As I listen to the stories many of my clients tell of the mental and emotional distress and anxiety that they suffer on a daily or even hourly basis, I frequently wonder how we have arrived at this state of affairs. The catalogue of misery that often precedes a mental health crisis is often made up of a series of events and incidents that could have been avoided. In addition, the person affected might have been able to cope better with some support and help. This is only offered when they have become ill.
A Health Service – or an Illness Service?
A National Health Service should be about wellbeing – people need to be cared for and supported whilst they are well, to stay that way. They also need help to continue to remain in the best health that they can. The NHS is waking up to this for physical conditions such as diabetes where overweight people are referred to support groups and given other help to ensure that they do not develop the disease. But our so-called ‘health’ service is anything but when it comes to emotional wellbeing. This is understandable when money is in short supply.
But we need help to learn how to relax and be mentally and emotionally resilient. That’s the only way to deal with the blows that life will deal us. Happy people are almost always emotionally and mentally well. People who are worried and have problems that seem insurmountable, feel undervalued or bullied and intimidated at work or at home, are being constantly worn down and their energies depleted. Sooner or later they will break under the strain.

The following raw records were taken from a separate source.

(* ===== verification/ManagerTheorems.v ===== *)
(** * Theorems about the runner manager

    [world_good] lifts the guarantee of the run repository to calls of the manager
    that other threads interleave with; [settled] is what a returned result says
    about the stored attempt.  The second half runs the manager without other threads
    and shows that it ends the run for every behaviour of the executor. *)
From S2P Require Import Prelude PyDict PyText Protocol Domain Sha256 Runs RunsFacts Retry Manager.
Open Scope list_scope.

(** ** Interference *)

Section interference.
  Context `{PyFloat}.

(** Whatever other threads do meanwhile and whatever the call returns, the repository
    stays well-formed and its records evolve. *)
Definition world_good {A} (c : M World A) : Prop :=
  forall w, wf (repo w) -> good (repo w) (repo (c w).2).

(** What the manager needs from its collaborators. *)
Record collaborators_good (self : RunnerManager) : Prop := {
  collector_good : forall f task event, artifact_collector self = Some f -> world_good (f task event);
  callback_good : forall f run_id, completion_callback self = Some f -> world_good (f run_id) }.

Lemma env_op_good o s : wf s -> good s (env_op o s).
Proof.
  intros W. unfold env_op. destruct o; try by apply run_op_good.
  destruct (has_key fresh _) eqn:Hk; [by apply good_refl |].
  apply run_op_good; [done |]. by apply has_key_false.
Qed.

Lemma env_ops_good ops s : wf s -> good s (env_ops ops s).
Proof.
  revert s. induction ops as [|o ops IH]; intros s W; [by apply good_refl |].
  pose proof (env_op_good o s W) as Hg. eapply good_trans; [exact Hg |]. apply IH, Hg.
Qed.

Lemma world_good_call {A} (f : clock -> M RunRepository.t A) :
  (forall clk, calls_good (f clk)) -> world_good (call f).
Proof.
  intros Hf w W. unfold call. pose proof (env_ops_good (hd [] (schedule w)) _ W) as Hg.
  pose proof (Hf (ticks w (step w)) _ (proj1 Hg)) as Hg'.
  destruct (f _ _) as [r s']. eapply good_trans; [exact Hg | exact Hg'].
Qed.

Lemma world_good_ret {A} (a : A) : world_good (ret a).
Proof. intros w W. by apply good_refl. Qed.

Lemma world_good_raise {A} e : world_good (raise (A:=A) e).
Proof. intros w W. by apply good_refl. Qed.

Lemma world_good_lift {A} (r : res A) : world_good (lift r).
Proof. intros w W. by apply good_refl. Qed.

Lemma world_good_now : world_good now.
Proof. intros w W. by apply good_refl. Qed.

Lemma world_good_bind {A B} (c : M World A) (k : A -> M World B) :
  world_good c -> (forall a, world_good (k a)) -> world_good (bind c k).
Proof.
  intros Hc Hk w W. specialize (Hc w W). unfold bind.
  destruct (c w) as [[a|e] w1]; [| done]. eapply good_trans; [done |]. apply Hk, Hc.
Qed.

Lemma world_good_try {A} (c : M World A) handled h :
  world_good c -> (forall e, world_good (h e)) -> world_good (try_except c handled h).
Proof.
  intros Hc Hh w W. specialize (Hc w W). unfold try_except.
  destruct (c w) as [[a|e] w1]; [done |]. destruct (handled e); [| done].
  eapply good_trans; [done |]. apply Hh, Hc.
Qed.

Lemma world_good_if {A} (b : bool) (c d : M World A) :
  world_good c -> world_good d -> world_good (if b then c else d).
Proof. by destruct b. Qed.

Lemma world_good_behaviour sink b :
  (forall event, world_good (sink event)) -> world_good (run_behaviour sink b).
Proof.
  intros Hs. induction b as [r|e|event k IH]; simpl.
  - apply world_good_ret.
  - apply world_good_raise.
  - intros w W. specialize (Hs event w W). destruct (sink event w) as [r w1].
    eapply good_trans; [done |]. apply IH, Hs.
Qed.

Lemma list_attempts_good i : calls_good (RunRepository.list_attempts i).
Proof. apply good_pure, list_attempts_reads. Qed.

Lemma get_run_good i : calls_good (RunRepository.get_run i).
Proof. by apply good_pure. Qed.

Lemma get_attempt_good i : calls_good (RunRepository.get_attempt i).
Proof. by apply good_pure. Qed.
End interference.

#[export] Hint Resolve world_good_call world_good_ret world_good_raise world_good_lift
  world_good_now world_good_bind world_good_try world_good_if world_good_behaviour
  list_attempts_good get_run_good get_attempt_good : py.

(** Decompose a call of the manager into the calls it makes. *)
Ltac world_steps :=
  repeat (first [assumption | lazymatch goal with
    | |- world_good (ret _) => apply world_good_ret
    | |- world_good (raise _) => apply world_good_raise
    | |- world_good (lift _) => apply world_good_lift
    | |- world_good now => apply world_good_now
    | |- world_good (call _) => apply world_good_call; intros; eauto with py
    | |- world_good (bind _ _) => apply world_good_bind; [| intros]
    | |- world_good (try_except _ _ _) => apply world_good_try; [| intros]
    | |- world_good (run_behaviour _ _) => apply world_good_behaviour; intros
    | |- world_good (match ?x with _ => _ end) => destruct x eqn:?
    end]).

Section manager_good.
  Context `{PyFloat} (self : RunnerManager) (Hself : collaborators_good self)
    (task : TaskEnvelope.t).

Lemma persist_event_good event : world_good (persist_event self task event).
Proof.
  unfold persist_event. world_steps. by apply (collector_good _ Hself).
Qed.

Lemma run_executor_good : world_good (run_executor self task).
Proof. unfold run_executor, _infra_result. world_steps. apply persist_event_good. Qed.

Lemma notify_good i : world_good (_notify_completion self i).
Proof. unfold _notify_completion. world_steps. by apply (callback_good _ Hself). Qed.

Lemma claim_good : world_good (claim self task).
Proof. unfold claim, get_run, transition_attempt. world_steps. Qed.

Lemma complete_good st r : world_good (complete task st r).
Proof. unfold complete, get_attempt, transition_attempt. world_steps. Qed.

Lemma finish_good ie r st : world_good (finish self task ie r st).
Proof. unfold finish, schedule_retry, settle, get_run, transition. world_steps; apply notify_good. Qed.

I’m planning to set up a small class in my area to promote emotional and general wellbeing. This is something new for me and I’m getting excited about how to help people to become stronger, happier, and more resilient. I’m thinking of calling it the ‘Don’t Give A -” course. Some time ago worked with a very poorly person who hadn’t been out of the house for a long time. She finally managed to overcome her fear and go to her children’s sports day. When asked how she had managed it, she said: “I had hypnotherapy. After that I didn’t give a s**t!”.